N°14 LE NOM DE LA ROSE
d'Umberto Eco (1981)
Le numéro 14 de ce hit-parade des génies littéraires du siècle est Umberto Eco pour son premier roman : Le Nom de la rose, publié en 1981. Né à Alessandria (Piémont) en 1932, Umberto Eco avait alors 49 ans, il en a aujourd'hui 68. Il exerce la digne fonction de professeur de sémiotique à l'université de Bologne et même si l'on pourrait critiquer ce classement obscènement sur-évalué (probablement dû à l'excellente adaptation cinématographique de son roman par Jean-Jacques Annaud), il faut admettre que Le Nom de la rose reste à la relecture un roman adroitement concocté.
Pourquoi? Tout simplement parce que son idée est assez tordue : écrire un polar médiéval, un thriller monastique, qui se déroule « en l'an de grâce et de disgrâce 1327 ». Un ex-inquisiteur nommé Guillaume de Baskerville (hommage à Conan Doyle le Barbare), flanqué de son secrétaire Adso de Melk (narrateur de cette histoire), va enquêter sur des meurtres mystérieux qui cassent l'ambiance bénédictine d'une abbaye située entre Provence et Ligurie. Tout le roman se déroule en 7 jours, avec un assassinat par jour, sur fond d'érudition latine et de bibliothèques mystiques. C'est Sherlock Holmes aux vêpres, Peau d'Ane chez les moines, Philip Marlowe en robe de bure : un roman admirablement construit, pastiche de vieux manuscrits latins, formellement d'une grande créativité, rédigé dans une langue imprégnée du savoir encyclopédique d'Eco sur le Moyen Age (et de ses lectures borgésiennes) : « Ainsi, en connaissant jour après jour mon maître, et en passant nos longues heures de marche en de très longues conversations dont, le cas échéant, je parlerai au fur et à mesure, nous parvînmes au pied du mont où se dressait l'abbaye. Et il est temps, comme jadis nous le fîmes, que mon récit s'approche d'elle : puisse ma main ne point trembler au moment où je m'apprête à dire tout ce qui ensuite arriva. »

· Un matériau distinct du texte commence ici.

Lemma merge_loop_exact bs bs' news ss j :
  Forall2 (alike c) bs bs' → forallb (typed c) bs' = true → forallb (typed c) ss = true → forallb fits ss = true →
  j = length bs + length news →
  merge_loop c wp (length bs)
    (bs' ++ news ++ replicate (length (filter (λ s, place c bs s = None) ss)) Null) j ss =
    Some (kEebusErrorOk, updated c bs bs' ss ++ news ++ filter (λ s, place c bs s = None) ss).
Proof.
  revert bs' news j. induction ss as [|s ss IH]; intros bs' news j Hal Hbs Hts Hfs Hj.
  { simpl. by rewrite updated_nil. }
  pose proof (Forall2_length _ _ _ Hal) as Hlen.
  simpl in Hts, Hfs. apply andb_true_iff in Hts as [Hs Hts]. apply andb_true_iff in Hfs as [Hf Hfs].
  cbn [merge_loop]. rewrite take_app_length' by lia. rewrite GetItem_place by done. cbn [mbind option_bind].
  rewrite (place_alike c bs bs') by done. rewrite filter_cons.
  destruct (place c bs s) as [i|] eqn:Hp.
  - rewrite decide_False by done.
    destruct (place_alike_Some c bs bs' s i Hal Hs Hp) as (b & Hb & Hm).
    assert (typed c b = true) as Htb by by apply (forallb_lookup (typed c) bs' i).
    apply lookup_lt_Some in Hb as Hi.
    rewrite lookup_app_l, Hb by done. cbn [mbind option_bind].
    destruct (write_partial_lays c b s Hfl Htb Hs Hf) as [-> Hov]. cbn [mbind option_bind].
    change (is_ok kEebusErrorOk) with true. cbn match. rewrite insert_app_l by done.
    rewrite (updated_old c bs bs' s ss i b Hp Hb). apply IH; try done; [|by apply forallb_insert].
    clear IH. apply Forall2_lookup. intros k. destruct (decide (k = i)) as [->|Hk].
    + rewrite list_lookup_insert_eq by done.
      destruct (Forall2_lookup_r _ _ _ _ _ Hal Hb) as (b0 & Hb0 & Hal0). rewrite Hb0. constructor.
      intros s' Hs'. rewrite <- (Hal0 s' Hs'). apply overlay_keeps_identity; try done. by right.
    + rewrite list_lookup_insert_ne by done. by apply Forall2_lookup.
  - rewrite decide_True by done. cbn [length replicate].
    rewrite lookup_app_r, lookup_app_r by lia. replace (j - length bs' - length news) with 0 by lia.
    match goal with |- context [(Null :: ?l) !! 0] => change ((Null :: l) !! 0) with (Some Null) end.
    cbn [mbind option_bind]. rewrite (write_over c Null s) by (done || by apply flat_plain || by apply typed_null; destruct c).
    cbn [mbind option_bind].
    change (is_ok kEebusErrorOk) with true. cbn match.
    rewrite insert_app_r_alt, insert_app_r_alt by lia. replace (j - length bs' - length news) with 0 by lia.
    rewrite updated_new by done. simpl.
    rewrite (cons_middle s news), (assoc_L (++) news [s]).
    rewrite IH; try done; [by rewrite <- (assoc_L (++))|rewrite length_app; simpl; lia].
Qed.

Lemma alike_refl bs : Forall2 (alike c) bs bs.
Proof. induction bs; by constructor. Qed.

Lemma merged_length bs ss :
  length (merged c bs ss) = length bs + length (filter (λ s, place c bs s = None) ss).
Proof. unfold merged. by rewrite length_app, length_imap. Qed.

(** The whole function: nothing is changed when the list would be too long. *)
Lemma MergeData_exact bs ss :
  forallb (typed c) bs = true → forallb (typed c) ss = true → forallb fits ss = true →
  MergeData c wp (Array bs) (Array ss) =
    Some (if bool_decide (length bs < length (merged c bs ss) ∧
                          (kMaxElementsNum < Z.of_nat (length (merged c bs ss)))%Z)
          then (kEebusErrorMemoryAllocate, Array bs)
          else (kEebusErrorOk, Array (merged c bs ss))).
Proof.
  intros Hbs Hss Hf. unfold MergeData. cbn [list_items mbind option_bind].
  rewrite count_new_place by done. cbn [mbind option_bind]. rewrite <- merged_length.
  assert ((0 <? length (filter (λ s, place c bs s = None) ss)) = bool_decide (length bs < length (merged c bs ss))) as ->.
  { rewrite merged_length. case_bool_decide; [apply Nat.ltb_lt|apply Nat.ltb_ge]; lia. }
  case_bool_decide as Hnew.
  - unfold CreateListBuffer. replace (length (merged c bs ss) =? 0) with false by (symmetry; apply Nat.eqb_neq; lia).
    rewrite orb_true_r, andb_true_r. simpl.
    destruct (Z.leb_spec (Z.of_nat (length (merged c bs ss))) kMaxElementsNum).
    + rewrite bool_decide_false by lia. cbn [negb].
      pose proof (merge_loop_exact bs bs [] ss (length bs)) as E. simpl in E.
      rewrite E; (done || lia || apply alike_refl).
    + rewrite bool_decide_true by lia. done.
  - rewrite andb_false_l. rewrite bool_decide_false by tauto.
    pose proof (merge_loop_exact bs bs [] ss (length bs)) as E. simpl in E.
    rewrite E; (done || lia || apply alike_refl).
Qed.
End loop.
End merge.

Pour pinailler, et sans doute par jalousie face à ses seize millions d'exemplaires vendus de par le monde, on pourrait dire que l'idée du manuscrit découvert par hasard n'était pas indispensable, car assez usitée, du Manuscrit trouvé à Saragosse de Jan Potocki jusqu'à la récente cassette vidéo du Projet Blair Witch: c'est un peu une vieille ficelle. Venant d'un auteur aussi roublard, cette banalité surprend.

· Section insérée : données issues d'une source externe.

(* ===== verification/EebusDataList.v ===== *)
(** * Lists of SPINE data in the hands of their users ([common/eebus_data/eebus_data_list.c])

    The iterator over the items that match, with which the use cases look for data; reading
    with elements and copying what matches; and the arrays of pointers that the
    node management grows and shrinks. *)

From S2P Require Import Prelude Duration DateTime EebusData EebusDataWrite EebusDataFacts.

Local Open Scope list_scope.

(** ** Reading *)

Section reading.
Context `{Allocator}.

Section read_fields.
Context (read_elements : EebusDataCfg → Data → Data → EebusDataCfg → Data → R).
(** Fields and elements by position, while there are both. *)
Fixpoint read_fields (cs : list EebusDataCfg) (bs ds : list Data) (ecs : list EebusDataCfg) (es : list Data) : RL :=
  match cs, bs, ds, ecs, es with
  | c :: cs, b :: bs, d :: ds, ec :: ecs, e :: es =>
      next (if is_null ec e then Some (kEebusErrorOk, d)
            else if is_empty ec e then copy c b (delete c d)
            else read_elements c b d ec e)
           ds (λ _, read_fields cs bs ds ecs es)
  | [], [], ds, _, _ => Some (kEebusErrorOk, ds)
  | _, _, ds, [], [] => Some (kEebusErrorOk, ds)
  | _, _, _, _, _ => None
  end.
End read_fields.

Fixpoint read_elements (cfg : EebusDataCfg) (base dst : Data) (elements_cfg : EebusDataCfg) (elements : Data) : R :=
  match cfg with
  | Stub _ => Some (kEebusErrorOk, dst)
  | Choice _ => Some (kEebusErrorOther, dst)
  | Sequence _ _ cs | Container _ _ cs =>
      match elements_cfg with
      | Sequence _ _ ecs =>
          match base, elements with
          | Null, _ | _, Null => Some (kEebusErrorOk, dst)
          | Struct bs, Struct es =>
              if is_empty elements_cfg elements then copy cfg base (delete cfg dst)
              else
                ds ← opened cs dst;
                into Struct (read_fields read_elements cs bs ds ecs es)
          | _, _ => None
          end
      | _ => Some (kEebusErrorInputArgument, dst)
      end
  | List_ _ _ | ListSimple _ _ =>
      if is_null elements_cfg elements then Some (kEebusErrorOk, dst) else copy cfg base (delete cfg dst)
  | _ => if is_null elements_cfg elements then Some (kEebusErrorOk, dst) else copy cfg base dst
  end.

(** *** The items that match

    The data to match is an item itself; its fields are taken as selectors. *)
Definition item_matches (c : EebusDataCfg) (data_to_match b : Data) : option bool := selectors_match c b c data_to_match.

Fixpoint matching (c : EebusDataCfg) (data_to_match : Data) (bs : list Data) : option (list Data) :=
  match bs with
  | [] => Some []
  | b :: bs => m ← item_matches c data_to_match b; bs ← matching c data_to_match bs; Some (if m : bool then b :: bs else bs)
  end.

(** [CopyMatching] of a list. *)
Definition CopyMatching (c : EebusDataCfg) (base data_to_match : Data) : R :=
  match base with
  | Null => Some (kEebusErrorOk, Null)
  | Array bs =>
      found ← matching c data_to_match bs;
      if (length found =? 0)%nat then Some (kEebusErrorOk, Null)
      else if CreateListBuffer (length found)
      then into Array (each_item (write c) (replicate (length found) Null) found)
      else Some (kEebusErrorMemoryAllocate, Null)
  | _ => None
  end.

(** [CopyMatching] of a container. *)
Definition ContainerCopyMatching (cs : list EebusDataCfg) (base dst data_to_match : Data) : R :=
  match cs with
  | List_ _ c :: _ =>
      match base with
      | Null => Some (kEebusErrorInputArgument, dst)
      | Struct (b :: _) =>
          ds ← opened cs dst;
          match ds with
          | _ :: ds => '(err, d) ← CopyMatching c b data_to_match; Some (err, Struct (d :: ds))
          | [] => None
          end
      | _ => None
      end
  | _ => Some (kEebusErrorInputArgument, dst)
  end.
End reading.

(** ** The iterator

    A position is the index of the item; [first] is 0 and [last] the end of the list. *)

Record EebusDataListMatchIterator := mkIterator {
  ar_element_cfg : option EebusDataCfg;
  ar : list Data;
  data_to_match : Data;
  current : option nat
}.

Fixpoint find_from (c : EebusDataCfg) (data : Data) (p : nat) (l : list Data) : option (option nat) :=
  match l with
  | [] => Some None
  | d :: l => m ← item_matches c data d; if m : bool then Some (Some p) else find_from c data (S p) l
  end.

(** From the position [first] to the end. *)
Definition EebusDataListDataFindMatching (cfg : option EebusDataCfg) (l : list Data) (first : nat) (data : Data) :
    option (option nat) :=
  match cfg with None => Some None | Some c => find_from c data first (drop first l) end.

(** The list and the data to match may be NULL pointers. *)
Definition EebusDataListMatchIteratorConstruct (cfg : option EebusDataCfg) (base data : option Data) :
    option EebusDataListMatchIterator :=
  match cfg, base, data with
  | Some (List_ _ c), Some d, Some m | Some (ListSimple _ c), Some d, Some m =>
      l ← list_items d;
      if (length l =? 0)%nat then Some (mkIterator (Some c) l Null None)
      else p ← EebusDataListDataFindMatching (Some c) l 0 m; Some (mkIterator (Some c) l m p)
  | Some _, Some _, Some _ => None
  | _, _, _ => Some (mkIterator None [] Null None)
  end.

Definition EebusDataListMatchIteratorGet (self : EebusDataListMatchIterator) : option Data :=
  current self ≫= λ p, ar self !! p.

Definition EebusDataListMatchIteratorIsDone (self : EebusDataListMatchIterator) : bool :=
  match current self with None => true | Some _ => false end.

Definition EebusDataListMatchIteratorNext (self : EebusDataListMatchIterator) : option EebusDataListMatchIterator :=
  match current self with
  | None => Some self
  | Some p =>
      q ← EebusDataListDataFindMatching (ar_element_cfg self) (ar self) (S p) (data_to_match self);
      Some (mkIterator (ar_element_cfg self) (ar self) (data_to_match self) q)
  end.

(** The loop of the users: get until done. *)
Fixpoint iterate (fuel : nat) (it : EebusDataListMatchIterator) : option (list Data) :=
  match fuel with
  | O => None
  | S fuel =>
      if EebusDataListMatchIteratorIsDone it then Some []
      else
        d ← EebusDataListMatchIteratorGet it;
        it ← EebusDataListMatchIteratorNext it;
        l ← iterate fuel it; Some (d :: l)
  end.

Section iterator.
Context (c : EebusDataCfg) (m : Data) (sel : Data → bool).

Lemma find_from_spec p l : Forall (λ b, item_matches c m b = Some (sel b)) l →
  (find_from c m p l = Some None ∧ filter (λ b, sel b = true) l = []) ∨
  (∃ pre b post, l = pre ++ b :: post ∧ find_from c m p l = Some (Some (p + length pre)) ∧
     filter (λ b, sel b = true) l = b :: filter (λ b, sel b = true) post).
Proof.
  intros Hl. revert p. induction Hl as [|b l Hb Hl IH]; intros p; simpl; [by left|].
  rewrite Hb. simpl. rewrite filter_cons. destruct (sel b) eqn:Hs.
  - right. exists [], b, l. rewrite decide_True by done. split_and!; try done. by rewrite Nat.add_0_r.
  - rewrite decide_False by done. destruct (IH (S p)) as [[-> ->]|(pre & b' & post & -> & -> & ->)]; [by left|].
    right. exists (b :: pre), b', post. split_and!; try done. simpl. do 2 f_equal. lia.
Qed.

Lemma iterate_from fuel l p q : Forall (λ b, item_matches c m b = Some (sel b)) l → length l - p < fuel →
  find_from c m p (drop p l) = Some q →
  iterate fuel (mkIterator (Some c) l m q) = Some (filter (λ b, sel b = true) (drop p l)).
Proof.
  intros Hl. revert p q. induction fuel as [|fuel IH]; intros p q Hf Hq; [lia|].
  destruct (find_from_spec p (drop p l)) as [[E ->]|(pre & b & post & Ed & E & ->)]; [by apply Forall_drop| |];
    rewrite E in Hq; injection Hq as <-; [done|].
  assert (l !! (p + length pre) = Some b) as Hb.
  { rewrite <- lookup_drop, Ed. by rewrite list_lookup_middle. }
  assert (drop (S (p + length pre)) l = post) as Hpost.
  { replace (S (p + length pre)) with (p + S (length pre)) by lia. rewrite <- drop_drop, Ed.
    replace (S (length pre)) with (length (pre ++ [b])) by (rewrite length_app; simpl; lia).
    rewrite (cons_middle b pre post), (assoc_L (++)). by rewrite drop_app_length. }
  assert (∃ q, find_from c m (S (p + length pre)) post = Some q) as [q Hq].
  { destruct (find_from_spec (S (p + length pre)) post) as [[-> _]|(? & ? & ? & _ & -> & _)]; eauto.
    rewrite <- Hpost. by apply Forall_drop. }
  cbn [iterate EebusDataListMatchIteratorIsDone EebusDataListMatchIteratorGet EebusDataListMatchIteratorNext
       current EebusDataList.ar ar_element_cfg data_to_match mbind option_bind EebusDataListDataFindMatching].
  rewrite Hb, Hpost, Hq. cbn [mbind option_bind].
  rewrite (IH (S (p + length pre))), Hpost; [done| |by rewrite Hpost].
  apply lookup_lt_Some in Hb. lia.
Qed.

(** A loop over the iterator ends and gets exactly the items that match, in the order of the list,
    when the comparisons it makes are defined. *)
Theorem iterator_gets_matches name l : l ≠ [] → Forall (λ b, item_matches c m b = Some (sel b)) l →
  ∃ it, EebusDataListMatchIteratorConstruct (Some (List_ name c)) (Some (Array l)) (Some m) = Some it ∧
    ∀ fuel, length l < fuel → iterate fuel it = Some (filter (λ b, sel b = true) l).
Proof.
  intros Hne Hl. assert ((length l =? 0) = false) as Hlen by (destruct l; done).
  cbn [EebusDataListMatchIteratorConstruct list_items mbind option_bind]. rewrite Hlen.
  destruct (find_from_spec 0 l Hl) as [[E _]|(? & ? & ? & _ & E & _)]; eexists;
    (split; [simpl; rewrite drop_0, E; reflexivity|]); intros fuel Hf;
    rewrite (iterate_from fuel l 0); try done; try lia; by rewrite drop_0.
Qed.
End iterator.

(** ** Arrays of pointers

    A buffer and the size that is kept with it; the pointers are known by their
    addresses. *)

Section arrays.
Context `{Allocator} {A : Type} `{EqDecision A}.

Abbreviation RA := (option (EebusError * (list A * Z))).

(** The elements that the size says are there: beyond the buffer C gives a read no meaning. *)
Definition elements_of (buf : list A) (n : Z) : option (list A) :=
  if (n <=? Z.of_nat (length buf))%Z then Some (take (Z.to_nat n) buf) else None.

Definition EebusDataListDataAppend (buf : list A) (n : Z) (el : option A) : RA :=
  match el with
  | None => Some (kEebusErrorInputArgumentNull, (buf, n))
  | Some el =>
      l ← elements_of buf n;
      if CreateListBuffer (S (length l)) then Some (kEebusErrorOk, (l ++ [el], u64 (n + 1)))
      else Some (kEebusErrorMemoryAllocate, (buf, n))
  end.

Definition EebusDataListDataRemove (buf : list A) (n : Z) (el : option A) : RA :=
  match el with
  | None => Some (kEebusErrorInputArgumentNull, (buf, n))
  | Some el =>
      l ← elements_of buf n;
      let kept := filter (λ x, x ≠ el) l in
      if (0 <? length kept)%nat && negb (CreateListBuffer (length kept))
      then Some (kEebusErrorMemoryAllocate, (buf, n))
      else Some (kEebusErrorOk, (kept, u64 (n - 1)))
  end.

Definition EebusDataListDataAppendList (buf : list A) (n : Z) (els : list A) : RA :=
  if (length els =? 0)%nat then Some (kEebusErrorInputArgumentNull, (buf, n))
  else
    l ← elements_of buf n;
    if CreateListBuffer (length l + length els) then Some (kEebusErrorOk, (l ++ els, u64 (n + Z.of_nat (length els))))
    else Some (kEebusErrorMemoryAllocate, (buf, n)).

(** The size is that of the buffer. *)
Definition sized (l : list A) : list A * Z := (l, Z.of_nat (length l)).

Lemma elements_of_sized l : elements_of l (Z.of_nat (length l)) = Some l.
Proof. unfold elements_of. by rewrite Z.leb_refl, Nat2Z.id, firstn_all. Qed.

Lemma CreateListBuffer_some n : 0 < n → (Z.of_nat n <= kMaxElementsNum)%Z → CreateListBuffer n = true.
Proof.
  intros Hn Hm. unfold CreateListBuffer. apply Z.leb_le in Hm as ->. destruct n; [lia|]. by rewrite orb_true_r.
Qed.

Lemma append_exact l el : (Z.of_nat (length l) < kMaxElementsNum)%Z →
  EebusDataListDataAppend l (Z.of_nat (length l)) (Some el) = Some (kEebusErrorOk, sized (l ++ [el])).
Proof.
  intros Hm. unfold EebusDataListDataAppend, sized. rewrite elements_of_sized. cbn [mbind option_bind].
  rewrite CreateListBuffer_some by lia. unfold kMaxElementsNum in Hm. rewrite u64_small, length_app by lia.
  simpl. do 3 f_equal. lia.
Qed.

(** An element that is there once is taken out. *)
Lemma remove_exact l l' el : el ∉ l → el ∉ l' → (Z.of_nat (length (l ++ el :: l')) <= kMaxElementsNum)%Z →
  EebusDataListDataRemove (l ++ el :: l') (Z.of_nat (length (l ++ el :: l'))) (Some el) =
    Some (kEebusErrorOk, sized (l ++ l')).
Proof.
  intros Hl Hl' Hm. unfold EebusDataListDataRemove, sized. rewrite elements_of_sized. cbn [mbind option_bind].
  assert (filter (λ x, x ≠ el) (l ++ el :: l') = l ++ l') as ->.
  { rewrite filter_app, filter_cons, decide_False by tauto.
    assert (∀ k : list A, el ∉ k → filter (λ x, x ≠ el) k = k) as Hf; [|by rewrite !Hf].
    induction k as [|x k IHk]; [done|]. rewrite not_elem_of_cons. intros [? ?].
    by rewrite filter_cons, decide_True, IHk. }
  rewrite !length_app in *. cbn [length] in *. unfold kMaxElementsNum in Hm. rewrite u64_small by lia.
  destruct (0 <? length l + length l') eqn:E; cbn [andb].
  - rewrite CreateListBuffer_some by (apply Nat.ltb_lt in E; unfold kMaxElementsNum; lia). cbn [negb]. do 3 f_equal. lia.
  - do 3 f_equal. lia.
Qed.
End arrays.

Section demo.
#[local] Instance malloc_zero_null : Allocator := false.

(** Taking out what is not there forgets the last element; from an empty array, it leaves a size of
    2^64 - 1; and what is there twice is read again beyond the new buffer. *)
Example remove_missing : EebusDataListDataRemove [1; 2; 3] 3 (Some 4) = Some (kEebusErrorOk, ([1; 2; 3], 2%Z)).
Proof. by vm_compute. Qed.
Example remove_from_empty : EebusDataListDataRemove [] 0 (Some 4) = Some (kEebusErrorOk, ([], 2 ^ 64 - 1)%Z).
Proof. by vm_compute. Qed.
Example remove_twice :
  EebusDataListDataRemove [4; 2; 4] 3 (Some 4) = Some (kEebusErrorOk, ([2], 2%Z)) ∧
  EebusDataListDataAppend [2] 2 (Some 5) = None.
Proof. by vm_compute. Qed.
End demo.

On pourrait aussi dire qu'Eco n'est jamais parvenu tout à fait à retrouver la grâce de ce premier roman. (Il paraît qu'il vient de s'y essayer avec Baudolino, l'histoire d'un gamin des rues du XIIe siècle, qui fait un malheur en Italie : nous verrons bien.) Il y a des œuvres comme ça, qui sont des miracles uniques, des exploits impossibles à rééditer. Je pense en particulier au Parfumde Süskind, d'ailleurs lui aussi un polar historique. Moralité : tout polar en costumes d'époque épuise irrémédiablement son auteur, surtout s'il se prénomme Umberto ou Patrick. Serais-je de mauvaise foi? Oui. C'est mon métier.